▸ PROMPT: Scan the records beneath this line for the line holding "Definition trace : Type := list event." and the line holding "trace (list Colorsys.triple", then transcribe exactly those two and all lines between.

Stored data

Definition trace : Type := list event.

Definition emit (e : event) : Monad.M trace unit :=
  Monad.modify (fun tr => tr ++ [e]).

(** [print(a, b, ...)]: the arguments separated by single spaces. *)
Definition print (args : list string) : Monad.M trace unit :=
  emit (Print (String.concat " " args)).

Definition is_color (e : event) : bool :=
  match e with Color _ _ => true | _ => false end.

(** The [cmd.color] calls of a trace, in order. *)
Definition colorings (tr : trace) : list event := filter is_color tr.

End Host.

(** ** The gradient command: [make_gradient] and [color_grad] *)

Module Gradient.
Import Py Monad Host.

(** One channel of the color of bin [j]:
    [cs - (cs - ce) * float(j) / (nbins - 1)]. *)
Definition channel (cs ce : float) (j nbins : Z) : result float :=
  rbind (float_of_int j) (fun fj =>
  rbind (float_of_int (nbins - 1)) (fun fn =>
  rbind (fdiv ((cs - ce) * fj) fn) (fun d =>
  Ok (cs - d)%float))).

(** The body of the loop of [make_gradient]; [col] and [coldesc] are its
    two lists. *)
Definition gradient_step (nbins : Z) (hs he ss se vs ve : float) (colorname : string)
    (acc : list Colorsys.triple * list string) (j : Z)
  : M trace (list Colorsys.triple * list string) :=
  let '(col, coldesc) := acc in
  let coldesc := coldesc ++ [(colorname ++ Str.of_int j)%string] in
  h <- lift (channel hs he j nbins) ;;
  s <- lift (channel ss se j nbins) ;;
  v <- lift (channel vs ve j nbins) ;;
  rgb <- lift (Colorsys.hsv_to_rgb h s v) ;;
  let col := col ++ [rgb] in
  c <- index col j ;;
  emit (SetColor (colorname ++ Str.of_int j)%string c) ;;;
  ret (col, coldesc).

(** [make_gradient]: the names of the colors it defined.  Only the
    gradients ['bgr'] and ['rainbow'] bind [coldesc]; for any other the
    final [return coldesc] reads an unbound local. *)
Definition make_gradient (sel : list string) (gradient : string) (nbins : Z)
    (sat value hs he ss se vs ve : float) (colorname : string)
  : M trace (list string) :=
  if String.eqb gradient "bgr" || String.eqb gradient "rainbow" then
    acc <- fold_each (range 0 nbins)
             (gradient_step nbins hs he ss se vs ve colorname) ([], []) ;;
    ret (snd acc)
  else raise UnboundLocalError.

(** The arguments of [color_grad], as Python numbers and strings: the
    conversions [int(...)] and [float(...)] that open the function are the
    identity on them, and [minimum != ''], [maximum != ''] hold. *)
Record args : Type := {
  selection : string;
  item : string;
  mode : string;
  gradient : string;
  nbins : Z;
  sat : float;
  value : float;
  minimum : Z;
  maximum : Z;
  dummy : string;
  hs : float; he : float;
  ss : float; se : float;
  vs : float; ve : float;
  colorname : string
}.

---

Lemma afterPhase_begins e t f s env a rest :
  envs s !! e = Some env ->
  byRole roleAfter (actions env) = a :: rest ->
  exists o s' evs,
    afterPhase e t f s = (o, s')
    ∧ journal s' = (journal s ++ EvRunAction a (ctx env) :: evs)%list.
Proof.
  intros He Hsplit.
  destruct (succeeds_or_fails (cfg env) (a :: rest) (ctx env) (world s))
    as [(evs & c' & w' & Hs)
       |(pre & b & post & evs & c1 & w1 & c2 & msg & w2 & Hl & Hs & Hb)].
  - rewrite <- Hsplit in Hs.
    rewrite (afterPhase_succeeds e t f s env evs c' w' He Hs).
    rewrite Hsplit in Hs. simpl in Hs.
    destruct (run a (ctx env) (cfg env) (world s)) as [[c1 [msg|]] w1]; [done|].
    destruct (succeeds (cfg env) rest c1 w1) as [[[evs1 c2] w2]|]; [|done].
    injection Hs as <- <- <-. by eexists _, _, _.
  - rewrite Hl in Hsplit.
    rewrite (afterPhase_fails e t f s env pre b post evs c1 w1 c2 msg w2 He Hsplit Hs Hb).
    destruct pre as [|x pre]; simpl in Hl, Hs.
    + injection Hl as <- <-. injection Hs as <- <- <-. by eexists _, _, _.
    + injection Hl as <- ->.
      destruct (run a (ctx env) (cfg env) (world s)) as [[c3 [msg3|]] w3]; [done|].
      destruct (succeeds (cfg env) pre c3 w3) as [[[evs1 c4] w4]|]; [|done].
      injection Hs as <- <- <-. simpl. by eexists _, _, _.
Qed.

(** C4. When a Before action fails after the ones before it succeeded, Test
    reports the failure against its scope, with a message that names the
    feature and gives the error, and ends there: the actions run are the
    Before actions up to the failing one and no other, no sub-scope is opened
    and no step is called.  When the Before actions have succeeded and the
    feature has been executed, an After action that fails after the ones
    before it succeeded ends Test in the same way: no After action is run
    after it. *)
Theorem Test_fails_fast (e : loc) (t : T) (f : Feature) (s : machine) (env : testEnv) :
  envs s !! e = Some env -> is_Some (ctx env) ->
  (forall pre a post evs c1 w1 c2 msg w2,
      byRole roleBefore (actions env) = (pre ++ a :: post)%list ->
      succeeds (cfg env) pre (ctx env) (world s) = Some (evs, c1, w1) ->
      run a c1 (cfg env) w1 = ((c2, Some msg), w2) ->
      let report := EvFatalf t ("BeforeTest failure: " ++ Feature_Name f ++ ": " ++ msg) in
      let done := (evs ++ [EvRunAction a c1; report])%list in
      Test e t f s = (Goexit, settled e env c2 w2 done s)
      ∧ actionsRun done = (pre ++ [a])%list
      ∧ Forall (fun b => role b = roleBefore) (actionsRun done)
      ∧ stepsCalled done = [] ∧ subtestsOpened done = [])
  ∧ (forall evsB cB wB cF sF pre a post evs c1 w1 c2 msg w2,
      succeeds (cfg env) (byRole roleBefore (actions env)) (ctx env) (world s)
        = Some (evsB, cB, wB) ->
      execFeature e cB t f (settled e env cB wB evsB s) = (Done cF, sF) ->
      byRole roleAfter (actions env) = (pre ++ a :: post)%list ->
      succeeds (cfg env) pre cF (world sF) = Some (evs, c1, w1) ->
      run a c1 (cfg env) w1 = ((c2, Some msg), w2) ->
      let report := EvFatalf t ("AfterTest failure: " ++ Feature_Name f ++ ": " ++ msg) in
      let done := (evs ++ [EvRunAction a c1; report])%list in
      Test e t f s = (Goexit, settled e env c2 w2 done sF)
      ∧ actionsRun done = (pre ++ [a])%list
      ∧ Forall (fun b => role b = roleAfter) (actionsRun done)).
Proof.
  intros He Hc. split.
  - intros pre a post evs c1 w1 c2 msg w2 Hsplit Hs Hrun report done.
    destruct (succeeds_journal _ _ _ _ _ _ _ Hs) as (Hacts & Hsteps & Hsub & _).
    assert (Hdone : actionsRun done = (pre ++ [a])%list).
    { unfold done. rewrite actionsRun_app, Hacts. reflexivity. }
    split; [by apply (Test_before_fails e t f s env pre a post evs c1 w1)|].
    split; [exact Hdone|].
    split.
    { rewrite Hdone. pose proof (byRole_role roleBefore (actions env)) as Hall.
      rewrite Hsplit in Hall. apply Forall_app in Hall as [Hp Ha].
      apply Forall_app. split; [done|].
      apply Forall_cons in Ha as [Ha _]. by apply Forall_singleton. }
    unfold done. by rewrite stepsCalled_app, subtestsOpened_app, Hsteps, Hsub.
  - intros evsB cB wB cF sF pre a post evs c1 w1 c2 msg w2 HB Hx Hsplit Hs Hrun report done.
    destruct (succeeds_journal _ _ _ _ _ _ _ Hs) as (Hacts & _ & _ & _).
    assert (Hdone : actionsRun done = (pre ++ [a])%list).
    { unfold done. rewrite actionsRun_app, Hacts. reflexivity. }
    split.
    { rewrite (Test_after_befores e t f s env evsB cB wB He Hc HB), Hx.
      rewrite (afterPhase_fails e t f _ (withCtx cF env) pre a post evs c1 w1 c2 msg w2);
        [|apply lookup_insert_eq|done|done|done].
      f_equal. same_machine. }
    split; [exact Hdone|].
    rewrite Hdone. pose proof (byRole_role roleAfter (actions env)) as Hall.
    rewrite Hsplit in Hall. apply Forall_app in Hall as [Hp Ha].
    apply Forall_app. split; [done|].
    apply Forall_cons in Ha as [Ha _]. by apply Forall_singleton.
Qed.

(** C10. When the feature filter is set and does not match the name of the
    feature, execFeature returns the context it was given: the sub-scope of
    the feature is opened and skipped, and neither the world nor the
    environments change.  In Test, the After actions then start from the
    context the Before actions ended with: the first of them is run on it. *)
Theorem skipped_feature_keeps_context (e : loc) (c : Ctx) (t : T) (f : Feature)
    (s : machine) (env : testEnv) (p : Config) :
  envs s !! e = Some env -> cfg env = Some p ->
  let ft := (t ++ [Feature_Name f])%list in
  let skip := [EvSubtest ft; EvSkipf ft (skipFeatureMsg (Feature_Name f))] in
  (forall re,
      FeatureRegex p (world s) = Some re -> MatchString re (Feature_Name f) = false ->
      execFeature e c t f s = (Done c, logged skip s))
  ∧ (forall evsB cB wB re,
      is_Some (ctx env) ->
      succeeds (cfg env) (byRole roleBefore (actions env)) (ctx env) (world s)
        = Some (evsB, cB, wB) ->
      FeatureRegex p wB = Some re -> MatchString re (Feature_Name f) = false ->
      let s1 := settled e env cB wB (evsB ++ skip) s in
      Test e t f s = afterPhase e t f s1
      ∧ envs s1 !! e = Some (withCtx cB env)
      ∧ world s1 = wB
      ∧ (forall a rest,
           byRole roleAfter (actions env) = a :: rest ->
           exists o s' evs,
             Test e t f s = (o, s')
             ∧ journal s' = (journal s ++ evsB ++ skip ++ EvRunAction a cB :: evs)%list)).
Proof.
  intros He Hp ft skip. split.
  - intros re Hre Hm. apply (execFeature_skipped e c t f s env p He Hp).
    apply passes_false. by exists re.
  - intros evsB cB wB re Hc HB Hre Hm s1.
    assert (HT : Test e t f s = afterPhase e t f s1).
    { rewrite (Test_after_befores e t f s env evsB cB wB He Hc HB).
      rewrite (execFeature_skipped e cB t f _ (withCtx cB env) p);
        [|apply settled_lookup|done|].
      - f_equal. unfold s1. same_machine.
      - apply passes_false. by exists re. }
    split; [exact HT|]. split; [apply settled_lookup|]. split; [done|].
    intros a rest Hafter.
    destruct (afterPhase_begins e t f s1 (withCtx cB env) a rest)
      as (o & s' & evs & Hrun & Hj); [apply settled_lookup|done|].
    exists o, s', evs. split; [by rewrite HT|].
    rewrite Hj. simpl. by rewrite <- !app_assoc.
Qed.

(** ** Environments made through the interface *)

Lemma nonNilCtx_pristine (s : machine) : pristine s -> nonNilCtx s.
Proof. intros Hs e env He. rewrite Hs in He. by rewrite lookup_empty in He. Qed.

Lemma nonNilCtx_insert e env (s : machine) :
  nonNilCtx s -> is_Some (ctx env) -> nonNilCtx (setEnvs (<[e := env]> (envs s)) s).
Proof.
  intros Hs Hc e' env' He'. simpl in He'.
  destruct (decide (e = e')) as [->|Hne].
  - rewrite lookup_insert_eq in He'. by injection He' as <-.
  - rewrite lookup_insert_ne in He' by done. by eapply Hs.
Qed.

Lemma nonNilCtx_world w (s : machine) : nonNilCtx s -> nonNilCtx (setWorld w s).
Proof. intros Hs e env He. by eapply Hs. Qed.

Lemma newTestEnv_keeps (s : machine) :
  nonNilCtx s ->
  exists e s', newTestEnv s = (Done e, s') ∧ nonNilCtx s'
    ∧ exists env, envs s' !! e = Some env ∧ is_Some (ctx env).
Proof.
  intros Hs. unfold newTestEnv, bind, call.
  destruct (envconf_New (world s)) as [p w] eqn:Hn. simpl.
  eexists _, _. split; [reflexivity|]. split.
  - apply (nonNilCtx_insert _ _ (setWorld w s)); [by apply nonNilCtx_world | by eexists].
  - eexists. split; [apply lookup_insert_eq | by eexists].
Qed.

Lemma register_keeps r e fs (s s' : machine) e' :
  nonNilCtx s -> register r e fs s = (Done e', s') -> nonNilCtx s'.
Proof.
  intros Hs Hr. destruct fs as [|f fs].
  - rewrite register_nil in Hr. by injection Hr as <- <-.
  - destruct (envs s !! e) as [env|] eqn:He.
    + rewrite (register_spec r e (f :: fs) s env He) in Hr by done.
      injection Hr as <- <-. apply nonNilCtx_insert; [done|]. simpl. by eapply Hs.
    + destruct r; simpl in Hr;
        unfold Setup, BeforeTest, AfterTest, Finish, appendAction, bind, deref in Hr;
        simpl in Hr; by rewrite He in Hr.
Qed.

==

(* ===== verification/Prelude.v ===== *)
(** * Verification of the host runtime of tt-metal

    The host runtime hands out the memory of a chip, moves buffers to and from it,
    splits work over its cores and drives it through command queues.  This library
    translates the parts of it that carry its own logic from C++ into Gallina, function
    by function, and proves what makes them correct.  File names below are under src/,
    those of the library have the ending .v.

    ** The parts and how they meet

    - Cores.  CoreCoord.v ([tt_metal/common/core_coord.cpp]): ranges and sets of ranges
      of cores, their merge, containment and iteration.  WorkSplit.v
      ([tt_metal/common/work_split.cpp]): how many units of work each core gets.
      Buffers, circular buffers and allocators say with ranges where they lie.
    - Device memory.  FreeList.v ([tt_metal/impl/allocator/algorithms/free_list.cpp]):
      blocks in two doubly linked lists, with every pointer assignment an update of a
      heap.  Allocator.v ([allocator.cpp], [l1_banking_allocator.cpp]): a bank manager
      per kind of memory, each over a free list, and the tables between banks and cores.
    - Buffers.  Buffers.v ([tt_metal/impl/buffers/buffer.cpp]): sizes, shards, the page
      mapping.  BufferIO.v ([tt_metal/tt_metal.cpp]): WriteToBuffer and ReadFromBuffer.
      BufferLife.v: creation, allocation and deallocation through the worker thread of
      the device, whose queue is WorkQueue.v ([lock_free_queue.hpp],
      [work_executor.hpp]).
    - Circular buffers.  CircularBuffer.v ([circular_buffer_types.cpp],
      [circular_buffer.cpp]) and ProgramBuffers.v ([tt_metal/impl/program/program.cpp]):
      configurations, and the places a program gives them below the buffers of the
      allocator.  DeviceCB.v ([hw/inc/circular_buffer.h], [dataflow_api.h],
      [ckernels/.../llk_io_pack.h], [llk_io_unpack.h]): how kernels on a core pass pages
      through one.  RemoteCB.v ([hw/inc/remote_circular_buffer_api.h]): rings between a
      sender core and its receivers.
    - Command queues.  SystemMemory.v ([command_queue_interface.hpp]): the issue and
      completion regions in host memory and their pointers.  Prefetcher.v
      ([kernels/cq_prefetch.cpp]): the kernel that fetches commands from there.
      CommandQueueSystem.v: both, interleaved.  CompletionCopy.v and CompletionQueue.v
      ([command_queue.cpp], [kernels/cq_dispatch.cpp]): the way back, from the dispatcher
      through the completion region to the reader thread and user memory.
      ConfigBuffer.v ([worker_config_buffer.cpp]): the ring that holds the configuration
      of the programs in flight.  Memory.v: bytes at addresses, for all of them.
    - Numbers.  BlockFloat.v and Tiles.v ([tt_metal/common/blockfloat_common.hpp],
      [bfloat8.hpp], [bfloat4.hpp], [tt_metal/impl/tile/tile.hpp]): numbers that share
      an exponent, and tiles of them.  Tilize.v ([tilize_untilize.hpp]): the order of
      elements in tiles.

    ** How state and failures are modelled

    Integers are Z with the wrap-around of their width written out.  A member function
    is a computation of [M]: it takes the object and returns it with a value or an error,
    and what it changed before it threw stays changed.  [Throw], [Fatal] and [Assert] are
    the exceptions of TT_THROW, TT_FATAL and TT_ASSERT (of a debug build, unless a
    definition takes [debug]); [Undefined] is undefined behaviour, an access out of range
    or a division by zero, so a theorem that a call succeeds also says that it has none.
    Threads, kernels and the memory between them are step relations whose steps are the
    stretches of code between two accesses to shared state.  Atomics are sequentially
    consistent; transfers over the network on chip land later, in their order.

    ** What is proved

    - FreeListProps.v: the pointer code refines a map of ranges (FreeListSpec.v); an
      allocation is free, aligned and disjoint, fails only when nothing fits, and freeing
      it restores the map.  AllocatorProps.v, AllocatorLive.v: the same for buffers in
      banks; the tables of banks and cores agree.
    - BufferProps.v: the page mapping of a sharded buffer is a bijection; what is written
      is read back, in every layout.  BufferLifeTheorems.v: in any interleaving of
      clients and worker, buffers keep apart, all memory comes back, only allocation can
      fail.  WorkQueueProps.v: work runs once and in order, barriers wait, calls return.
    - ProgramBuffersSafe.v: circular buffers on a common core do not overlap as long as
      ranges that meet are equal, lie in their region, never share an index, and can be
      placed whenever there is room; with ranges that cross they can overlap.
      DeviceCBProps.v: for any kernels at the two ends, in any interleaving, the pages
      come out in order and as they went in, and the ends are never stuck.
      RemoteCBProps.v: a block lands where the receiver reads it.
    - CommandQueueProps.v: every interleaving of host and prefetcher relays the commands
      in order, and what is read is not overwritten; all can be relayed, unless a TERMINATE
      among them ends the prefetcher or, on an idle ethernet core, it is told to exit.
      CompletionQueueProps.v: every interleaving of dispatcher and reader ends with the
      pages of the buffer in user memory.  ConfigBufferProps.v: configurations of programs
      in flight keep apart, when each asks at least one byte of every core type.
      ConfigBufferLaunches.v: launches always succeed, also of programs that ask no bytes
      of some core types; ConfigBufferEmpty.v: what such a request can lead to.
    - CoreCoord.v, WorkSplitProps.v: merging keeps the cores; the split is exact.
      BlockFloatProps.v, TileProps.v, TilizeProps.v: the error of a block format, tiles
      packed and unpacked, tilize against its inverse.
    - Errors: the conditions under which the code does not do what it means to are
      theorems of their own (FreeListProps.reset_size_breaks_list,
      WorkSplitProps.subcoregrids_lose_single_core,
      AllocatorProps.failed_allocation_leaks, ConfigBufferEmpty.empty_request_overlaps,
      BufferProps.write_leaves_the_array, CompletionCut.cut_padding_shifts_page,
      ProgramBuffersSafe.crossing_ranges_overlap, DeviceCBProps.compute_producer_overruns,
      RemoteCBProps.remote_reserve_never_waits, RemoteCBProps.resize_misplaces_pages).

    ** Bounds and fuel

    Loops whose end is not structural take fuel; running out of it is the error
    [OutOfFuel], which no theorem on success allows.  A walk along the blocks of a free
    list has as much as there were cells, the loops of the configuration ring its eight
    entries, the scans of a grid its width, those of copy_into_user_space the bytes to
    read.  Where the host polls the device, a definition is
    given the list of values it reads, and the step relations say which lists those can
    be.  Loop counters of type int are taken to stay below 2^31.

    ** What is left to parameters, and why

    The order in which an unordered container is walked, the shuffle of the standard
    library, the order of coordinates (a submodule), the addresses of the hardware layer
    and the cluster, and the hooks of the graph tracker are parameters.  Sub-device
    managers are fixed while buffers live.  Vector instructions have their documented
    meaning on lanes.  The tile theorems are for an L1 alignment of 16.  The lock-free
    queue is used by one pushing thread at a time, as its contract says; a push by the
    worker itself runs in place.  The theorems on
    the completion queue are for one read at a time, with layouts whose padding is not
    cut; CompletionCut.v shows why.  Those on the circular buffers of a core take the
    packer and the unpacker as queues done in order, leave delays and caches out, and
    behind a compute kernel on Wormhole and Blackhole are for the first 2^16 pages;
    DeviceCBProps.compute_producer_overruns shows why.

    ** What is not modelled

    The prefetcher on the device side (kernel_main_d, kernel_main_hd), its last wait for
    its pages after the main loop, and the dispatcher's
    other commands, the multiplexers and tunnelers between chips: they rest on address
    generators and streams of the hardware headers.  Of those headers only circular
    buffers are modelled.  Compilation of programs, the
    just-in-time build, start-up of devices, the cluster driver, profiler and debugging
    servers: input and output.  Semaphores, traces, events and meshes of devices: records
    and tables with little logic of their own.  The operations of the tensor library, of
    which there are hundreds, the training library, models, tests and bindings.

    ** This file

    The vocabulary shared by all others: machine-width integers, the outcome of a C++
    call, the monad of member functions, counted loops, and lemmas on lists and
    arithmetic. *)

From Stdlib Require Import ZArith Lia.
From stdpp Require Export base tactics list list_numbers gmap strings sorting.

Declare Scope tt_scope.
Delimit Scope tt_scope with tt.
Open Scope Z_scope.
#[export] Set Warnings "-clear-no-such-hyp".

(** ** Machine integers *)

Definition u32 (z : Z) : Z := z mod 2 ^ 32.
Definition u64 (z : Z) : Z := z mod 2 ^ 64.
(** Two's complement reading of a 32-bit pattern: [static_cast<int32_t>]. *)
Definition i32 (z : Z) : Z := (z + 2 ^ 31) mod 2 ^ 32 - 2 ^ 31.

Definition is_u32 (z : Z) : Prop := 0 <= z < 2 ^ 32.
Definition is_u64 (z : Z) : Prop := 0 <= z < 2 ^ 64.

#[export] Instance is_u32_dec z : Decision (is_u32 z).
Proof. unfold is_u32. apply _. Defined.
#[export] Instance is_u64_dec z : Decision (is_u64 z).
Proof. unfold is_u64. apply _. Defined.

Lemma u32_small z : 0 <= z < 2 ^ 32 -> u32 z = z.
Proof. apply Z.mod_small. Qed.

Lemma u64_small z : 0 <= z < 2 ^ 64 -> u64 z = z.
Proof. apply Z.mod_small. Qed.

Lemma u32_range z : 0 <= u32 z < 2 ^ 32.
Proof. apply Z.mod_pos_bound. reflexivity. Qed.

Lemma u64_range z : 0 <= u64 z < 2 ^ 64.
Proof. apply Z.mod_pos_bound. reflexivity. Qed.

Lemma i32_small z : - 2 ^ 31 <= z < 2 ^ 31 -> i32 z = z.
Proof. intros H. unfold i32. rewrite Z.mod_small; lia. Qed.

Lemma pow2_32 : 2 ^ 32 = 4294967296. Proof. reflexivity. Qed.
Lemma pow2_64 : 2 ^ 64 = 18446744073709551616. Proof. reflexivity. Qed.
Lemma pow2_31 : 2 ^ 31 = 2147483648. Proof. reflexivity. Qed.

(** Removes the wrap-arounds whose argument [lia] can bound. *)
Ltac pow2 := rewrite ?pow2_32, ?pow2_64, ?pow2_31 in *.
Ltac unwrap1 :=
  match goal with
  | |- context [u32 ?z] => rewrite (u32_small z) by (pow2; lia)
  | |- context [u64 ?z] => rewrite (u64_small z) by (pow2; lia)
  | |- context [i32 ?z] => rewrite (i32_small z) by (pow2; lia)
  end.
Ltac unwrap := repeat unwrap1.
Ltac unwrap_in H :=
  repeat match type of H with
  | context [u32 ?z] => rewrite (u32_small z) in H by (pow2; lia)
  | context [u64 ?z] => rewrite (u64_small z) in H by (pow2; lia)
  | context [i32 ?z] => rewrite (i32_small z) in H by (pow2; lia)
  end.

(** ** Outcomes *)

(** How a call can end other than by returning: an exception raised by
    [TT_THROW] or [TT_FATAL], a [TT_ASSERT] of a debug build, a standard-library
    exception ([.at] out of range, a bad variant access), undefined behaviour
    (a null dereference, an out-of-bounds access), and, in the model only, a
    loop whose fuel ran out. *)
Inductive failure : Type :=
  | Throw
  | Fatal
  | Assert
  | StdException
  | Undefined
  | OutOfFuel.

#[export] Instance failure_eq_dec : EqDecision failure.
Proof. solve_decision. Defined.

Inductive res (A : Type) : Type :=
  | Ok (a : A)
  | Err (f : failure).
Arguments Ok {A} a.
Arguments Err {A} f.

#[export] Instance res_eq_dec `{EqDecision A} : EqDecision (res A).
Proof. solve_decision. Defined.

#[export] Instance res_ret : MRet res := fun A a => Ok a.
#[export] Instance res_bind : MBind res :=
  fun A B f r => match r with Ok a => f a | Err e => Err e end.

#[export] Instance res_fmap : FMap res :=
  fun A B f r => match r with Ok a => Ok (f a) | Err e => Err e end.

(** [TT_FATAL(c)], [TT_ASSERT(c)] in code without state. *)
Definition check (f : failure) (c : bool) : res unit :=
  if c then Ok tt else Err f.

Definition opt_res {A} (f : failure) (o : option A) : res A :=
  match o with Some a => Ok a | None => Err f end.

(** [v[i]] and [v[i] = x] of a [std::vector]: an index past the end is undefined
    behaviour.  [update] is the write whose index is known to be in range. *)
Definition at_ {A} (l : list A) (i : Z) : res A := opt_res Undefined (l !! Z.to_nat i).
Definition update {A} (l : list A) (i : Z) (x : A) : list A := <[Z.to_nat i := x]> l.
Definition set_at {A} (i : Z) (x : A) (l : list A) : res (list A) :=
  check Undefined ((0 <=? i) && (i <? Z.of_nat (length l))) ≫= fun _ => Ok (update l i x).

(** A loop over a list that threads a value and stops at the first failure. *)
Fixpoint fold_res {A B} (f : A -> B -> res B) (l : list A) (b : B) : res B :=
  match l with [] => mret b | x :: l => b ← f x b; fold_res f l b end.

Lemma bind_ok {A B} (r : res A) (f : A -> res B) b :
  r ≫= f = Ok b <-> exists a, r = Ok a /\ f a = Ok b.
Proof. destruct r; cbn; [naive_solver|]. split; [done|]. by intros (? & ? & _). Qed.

▸ YOUR RESPONSE:
Definition trace : Type := list event.

Definition emit (e : event) : Monad.M trace unit :=
  Monad.modify (fun tr => tr ++ [e]).

(** [print(a, b, ...)]: the arguments separated by single spaces. *)
Definition print (args : list string) : Monad.M trace unit :=
  emit (Print (String.concat " " args)).

Definition is_color (e : event) : bool :=
  match e with Color _ _ => true | _ => false end.

(** The [cmd.color] calls of a trace, in order. *)
Definition colorings (tr : trace) : list event := filter is_color tr.

End Host.

(** ** The gradient command: [make_gradient] and [color_grad] *)

Module Gradient.
Import Py Monad Host.

(** One channel of the color of bin [j]:
    [cs - (cs - ce) * float(j) / (nbins - 1)]. *)
Definition channel (cs ce : float) (j nbins : Z) : result float :=
  rbind (float_of_int j) (fun fj =>
  rbind (float_of_int (nbins - 1)) (fun fn =>
  rbind (fdiv ((cs - ce) * fj) fn) (fun d =>
  Ok (cs - d)%float))).

(** The body of the loop of [make_gradient]; [col] and [coldesc] are its
    two lists. *)
Definition gradient_step (nbins : Z) (hs he ss se vs ve : float) (colorname : string)
    (acc : list Colorsys.triple * list string) (j : Z)
  : M trace (list Colorsys.triple * list string) :=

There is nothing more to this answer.